Broderie WOMEN
Le 8 mars dernier, journée internationale de lutte pour les droits des femmes, j'ai publié cette broderie sur mon compte Instagram. Un clin d'oeil lointain à cette image célèbre d'une ouvrière américaine de la Seconde Guerre mondiale, manches remontées et poing levé pour participer à une campagne de remotivation des salariés et inciter les femmes à participer à l'effort de guerre, sous le slogan "We can do it!". Célèbre image, que l'on connait tous aujourd'hui, devenue symbole du féminisme depuis plusieurs décennies.
Je m'étais abstenue jusque là de porter une réflexion sur le paradoxe ou non de publier une broderie à l'occasion de cette journée, mais j'avais envie de m'y attarder un peu aujourd'hui dans cet article.

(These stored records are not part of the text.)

Lemma allocFromUTF8_spec m us s xs : strings m us → provides 1 m us s xs → Z.of_nat (length xs) + 1 < 2 ^ 31 →
  ∃ p m', allocFromUTF8 s (Z.of_nat (length xs)) m = Returned (p, m') ∧ p ≠ 0 ∧ becomes m m' p us xs.
Proof.
  intros Hs Hsrc Hlt. unfold allocFromUTF8. destruct (Z.ltb_spec 0 (Z.of_nat (length xs))) as [Hn|Hn].
  - destruct (new_block 1 one_byte gEmptyString m us xs (Z.of_nat (length xs) + 1) Hs) as (p & m1 & -> & Hp0 & Hk & m2 & m3 & H2 & H3 & Hb); [lia|done|]. cbn [obind]. rewrite (proj2 (Z.eqb_neq p 0)) by done.
    rewrite Nat2Z.id, (Hsrc m1 Hk). cbn [obind]. rewrite H2. cbn [obind]. rewrite H3. cbn [obind]. by exists p, m3.
  - assert (xs = []) as -> by (destruct xs; [done|cbn in Hn; lia]). destruct (empty_string_ok m us Hs) as (m' & -> & Hb).
    exists gEmptyString, m'. split_and!; [done| |done]. eapply swf_nz; [apply Hs|apply Hs].
Qed.

Lemma replace_by_spec m m1 q p us t : becomes m m1 q (p :: us) t → q ≠ 0 → ∃ m', replace_by q p m1 = Returned (NO_ERROR, (q, m')) ∧ becomes m m' q us t.
Proof.
  intros Hb Hq. destruct (release_other _ _ _ _ _ _ Hb) as (r & m' & Hr & Hb'). exists m'. unfold replace_by. rewrite Hr. cbn [obind].
  by rewrite (proj2 (Z.eqb_neq q 0)).
Qed.
Lemma startsWith_ok m p o t u : holds 2 m p t → holds 2 m o u → Forall (λ c, 0 < c) t → Forall (λ c, 0 < c) u →
  ∃ r, startsWith o p m = Returned r ∧ (r = true ↔ u = take (length u) t).
Proof.
  intros Ht Hu Hpt Hpu. unfold startsWith. rewrite (size_holds 2 two_bytes _ _ _ Ht), (size_holds 2 two_bytes _ _ _ Hu). cbn [obind].
  destruct (Z.ltb_spec (Z.of_nat (length t)) (Z.of_nat (length u))) as [Hl|Hl].
  { exists false. split; [done|]. split; [done|]. intros He. apply (f_equal length) in He. rewrite length_take in He. lia. }
  rewrite (all_units_ok _ _ _ Ht), (all_units_ok _ _ _ Hu). cbn [obind]. assert (length (take (length u) t) = length u) as Hlt by (rewrite length_take; lia).
  unfold UC.strzcmp16. rewrite Nat2Z.id. replace (t ++ [0]) with (take (length u) t ++ drop (length u) t ++ [0]) by (by rewrite app_assoc, take_drop).
  destruct (UC.strzcmp16_sign (λ c, c) (take (length u) t) u (drop (length u) t ++ [0]) [0]) as (d & Hr & Hd); [by apply Forall_take|done|]. rewrite Hlt in Hr. rewrite Hr. cbn [obind].
  exists (d =? 0). split; [done|]. rewrite UC.fmap_id_list in Hd. rewrite Z.eqb_eq, <-Z.sgn_null_iff, Hd, lexicographic_zero by done. split; intros H; by symmetry.
Qed.

(** ** Replacing units *)

Definition changed (test : Z → bool) (to : Z → Z) t : list Z := (λ v, if test v then to v else v) <$> t.

Lemma filled_nz m q us u : filled m q us u → q ≠ 0.
Proof. intros [(b & Ho & _) _]. apply (op_nz _ _ _ _ _ Ho). Qed.

Lemma change_own test to q us l2 : ∀ m l1, filled m q us (l1 ++ l2) →
  ∃ m', change_loop test to (length l1) (length l2) true q m = Returned (NO_ERROR, (q, m')) ∧ filled m' q us (l1 ++ changed test to l2) ∧ tkeeps 2 m m' us.
Proof.
  induction l2 as [|v l2 IH]; intros m l1 Hf; [exists m; split_and!; [done|done|apply tkeeps_refl]|].
  cbn [length change_loop]. rewrite (filled_char 2 _ _ _ _ (length l1) v Hf) by (rewrite lookup_app_r, Nat.sub_diag; done). cbn [obind].
  unfold changed. cbn [fmap list_fmap]. fold (changed test to l2). change (list_fmap _ _ _ l2) with (changed test to l2). destruct (test v).
  - cbn [obind]. rewrite (proj2 (Z.eqb_neq q 0)) by (by eapply filled_nz).
    destruct (filled_store_app 2 m q us l1 [v] l2 [to v] Hf) as (m1 & Hm & Hf1 & Hk1); [done|]. cbn [fmap list_fmap] in Hm. rewrite Hm. cbn [obind].
    destruct (IH m1 (l1 ++ [to v])) as (m2 & Hm2 & Hf2 & Hk2); [by rewrite <-app_assoc|]. rewrite length_app, Nat.add_1_r in Hm2. rewrite Hm2.
    exists m2. split_and!; [done|by rewrite <-app_assoc in Hf2|by eapply tkeeps_trans].
  - destruct (IH m (l1 ++ [v])) as (m2 & Hm2 & Hf2 & Hk2); [by rewrite <-app_assoc|]. rewrite length_app, Nat.add_1_r in Hm2. rewrite Hm2.
    exists m2. split_and!; [done|by rewrite <-app_assoc in Hf2|done].
Qed.

Lemma change_shared test to p us l2 : ∀ m l1, strings m (p :: us) → holds 2 m p (l1 ++ l2) →
  ∃ q m', change_loop test to (length l1) (length l2) false p m = Returned (NO_ERROR, (q, m')) ∧ becomes m m' q us (l1 ++ changed test to l2).
Proof.
  induction l2 as [|v l2 IH]; intros m l1 Hs Ht; [exists p, m; split; [done|]; by apply (text_same 2 gEmptyString)|].
  cbn [length change_loop]. rewrite (char_at_holds m p _ (length l1) v Ht) by (rewrite lookup_app_r, Nat.sub_diag; done). cbn [obind].
  unfold changed. cbn [fmap list_fmap]. fold (changed test to l2). change (list_fmap _ _ _ l2) with (changed test to l2). destruct (test v).
  - destruct (edit_string 2 two_bytes m p us (l1 ++ v :: l2)) as (q & m1 & b & -> & Ho & Hd & Hsz & Hk & Hp); [apply Hs|done|apply Hs|]. cbn [obind].
    rewrite (proj2 (Z.eqb_neq q 0)) by apply (op_nz _ _ _ _ _ Ho). pose proof (holds_small 2 m p _ Ht) as Hlt.
    assert (filled m1 q us (l1 ++ v :: l2)) as Hf by (split; [exists b; split_and!; [done|done|done|lia]|done]).
    destruct (filled_store_app 2 m1 q us l1 [v] l2 [to v] Hf) as (m2 & Hm & Hf2 & Hk2); [done|]. cbn [fmap list_fmap] in Hm. rewrite Hm. cbn [obind].
    destruct (change_own test to q us l2 m2 (l1 ++ [to v])) as (m3 & Hm3 & Hf3 & Hk3); [by rewrite <-app_assoc|]. rewrite length_app, Nat.add_1_r in Hm3. rewrite Hm3.
    exists q, m3. split; [done|]. rewrite <-app_assoc in Hf3. apply filled_becomes; [|done]. eapply tkeeps_trans; [|exact Hk3]. by eapply tkeeps_trans.
  - destruct (IH m (l1 ++ [v]) Hs) as (q & m2 & Hm2 & Hb); [by rewrite <-app_assoc|]. rewrite length_app, Nat.add_1_r in Hm2. rewrite Hm2.
    exists q, m2. split; [done|]. by rewrite <-app_assoc in Hb.
Qed.

Lemma makeLower_ok m p us t : strings m (p :: us) → holds 2 m p t →
  ∃ q m', makeLower p m = Returned (NO_ERROR, (q, m')) ∧ becomes m m' q us (tolower <$> t).
Proof.
  intros Hs Ht. unfold makeLower. rewrite (size_holds 2 two_bytes _ _ _ Ht). cbn [obind]. rewrite Nat2Z.id.
  destruct (change_shared (λ v, (0x41 <=? v) && (v <=? 0x5a)) tolower p us t m [] Hs Ht) as (q & m' & Hc & Hb). exists q, m'. split; [done|].
  assert (changed (λ v, (0x41 <=? v) && (v <=? 0x5a)) tolower t = tolower <$> t) as <-; [|done]. apply list_fmap_ext. intros i v _. unfold tolower. by destruct (_ && _).
Qed.

Lemma replaceAll_ok m p us t a b : strings m (p :: us) → holds 2 m p t →
  ∃ q m', replaceAll a b p m = Returned (NO_ERROR, (q, m')) ∧ becomes m m' q us (changed (Z.eqb a) (λ _, b) t).
Proof.
  intros Hs Ht. unfold replaceAll. rewrite (size_holds 2 two_bytes _ _ _ Ht). cbn [obind]. rewrite Nat2Z.id. by apply (change_shared (Z.eqb a) (λ _, b) p us t m []).
Qed.

(** ** Removing *)

(** The units from [begin] on move to the front of the string's own block. *)
Lemma remove_move m p us t begin : strings m (p :: us) → holds 2 m p t → (0 < begin < length t)%nat →
  ∃ q m' u, (let! (buf, m) := editResize p (u32 ((Z.of_nat (length t) + 1) * 2)) m in
     if buf =? 0 then Returned (false, (p, m))
     else
       let! cells := read_cells buf begin (Z.to_nat (Z.of_nat (length t) - Z.of_nat begin + 1)) m in
       let! m := store buf 0 cells m in Returned (true, (buf, m))) = Returned (true, (q, m')) ∧ becomes m m' q us u ∧ length u = length t ∧ take (length t - begin) u = drop begin t.
Proof.
  intros Hs Ht Hb. pose proof (holds_small 2 m p _ Ht) as Hlt.
  destruct (resize_spec 2 two_bytes gEmptyString m p us t (S (length t)) ((Z.of_nat (length t) + 1) * 2) Hs Ht) as (q & m1 & b & -> & Hq & Ho & Hd & Hsz & Hk & Hp); [lia|lia|].
  rewrite resized_same in Hd. cbn [obind]. rewrite (proj2 (Z.eqb_neq q 0)) by done. set (w := drop begin t ++ [0]).
  assert (length w = (length t - begin + 1)%nat) as Hw by (subst w; rewrite length_app, length_drop; cbn; lia).
  replace (Z.to_nat _) with (length w) by lia. rewrite (read_cells_opened 2 m1 q b us begin (length w) Ho) by (rewrite Hd, length_fmap, length_app; cbn; lia). cbn [obind].
  assert (take (length w) (drop begin (data b)) = Some <$> w) as -> by (rewrite Hd, <-fmap_drop, drop_app_le by lia; rewrite take_ge; [done|by rewrite length_fmap]).
  assert (filled m1 q us t) as Hf by (split; [exists b; split_and!; [done|done|lia|lia]|done]).
  destruct (filled_store 2 m1 q us t 0 w Hf) as (m2 & -> & Hf2 & Hk2); [lia|]. cbn [obind]. eexists q, m2, _. split_and!; [done|eapply filled_becomes; [|exact Hf2]; by eapply tkeeps_trans| |].
  - rewrite take_0, app_nil_l, length_app, length_drop. lia.
  - rewrite take_0, app_nil_l. subst w. rewrite <-app_assoc. apply take_app_length'. rewrite length_drop. lia.
Qed.

Lemma remove_ok m p us t len begin : strings m (p :: us) → gEmptyString ∈ us → holds 2 m p t → Z.of_nat begin + Z.of_nat len < 2 ^ 32 →
  ∃ q m', remove (Z.of_nat len) (Z.of_nat begin) p m = Returned (NO_ERROR, (q, m')) ∧ becomes m m' q us (part len begin t).
Proof.
  intros Hs He Ht Hlt. unfold remove. rewrite (size_holds 2 two_bytes _ _ _ Ht). cbn [obind].
  destruct (Z.leb_spec (Z.of_nat (length t)) (Z.of_nat begin)) as [Hb|Hb]; [unfold part; rewrite drop_ge, take_nil by lia; by apply clear16_ok|].
  rewrite part_length by lia. destruct (_ && _) eqn:Hw; [exists p, m; split; [done|]; rewrite part_whole by (done || lia); by apply (text_same 2 gEmptyString)|].
  set (k := length (part len begin t)). assert (k ≤ length t - begin)%nat as Hk by (subst k; unfold part; rewrite length_take, length_drop; lia).
  assert (part len begin t = take k (drop begin t)) as Hpart.
  { subst k. unfold part. rewrite length_take. destruct (le_lt_dec len (length (drop begin t))); [by rewrite Nat.min_l|]. by rewrite Nat.min_r, !take_ge by lia. }
  assert (∃ q m1 u, (if 0 <? Z.of_nat begin then
      let! (buf, m) := editResize p (u32 ((Z.of_nat (length t) + 1) * 2)) m in
      if buf =? 0 then Returned (false, (p, m))
      else let! cells := read_cells buf (Z.to_nat (Z.of_nat begin)) (Z.to_nat (Z.of_nat (length t) - Z.of_nat begin + 1)) m in
           let! m := store buf 0 cells m in Returned (true, (buf, m)) else Returned (true, (p, m))) = Returned (true, (q, m1)) ∧
    becomes m m1 q us u ∧ length u = length t ∧ take (length t - begin) u = drop begin t) as (q & m1 & u & -> & Hb1 & Hlu & Hu).
  { destruct (Z.ltb_spec 0 (Z.of_nat begin)) as [H0|H0]; [rewrite Nat2Z.id; apply remove_move; [done|done|lia]|].
    assert (begin = 0%nat) as -> by lia. exists p, m, t. split_and!; [done|by apply (text_same 2 gEmptyString)|done|]. by rewrite Nat.sub_0_r, drop_0, firstn_all. }
  cbn [obind negb]. pose proof (becomes_strings 2 gEmptyString m m1 q us u Hb1 He (st_none _ _ _ _ Hs)) as Hs1. pose proof Hb1 as (_ & Hh1 & Hk1 & _).
  destruct (cut_spec 2 two_bytes gEmptyString m1 q us u k ((Z.of_nat k + 1) * 2) Hs1 Hh1) as (q2 & m2 & -> & Hq2 & m3 & H3 & Hb3); [lia|lia|].
  cbn [obind]. rewrite (proj2 (Z.eqb_neq q2 0)), Nat2Z.id, H3 by done. cbn [obind]. exists q2, m3. split; [done|].
  assert (take k u = part len begin t) as <-; [|by apply (becomes_trans 2 m m1)]. rewrite Hpart, <-Hu, take_take. f_equal. lia.
Qed.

La broderie, un "ouvrage de dame" ?
La broderie, au même titre que des activités comme le tricot, la couture, le crochet..., a longtemps été catégorisée comme un ouvrage typiquement féminin, au même titre que tous les travaux d'aiguille, et je pense que le cliché est encore largement répandu aujourd'hui. Plus fin, plus minutieux, ce genre d'activité correspondrait mieux à la "sensibilité" féminine, tandis que les travaux de gros oeuvre seraient plus adaptés aux hommes...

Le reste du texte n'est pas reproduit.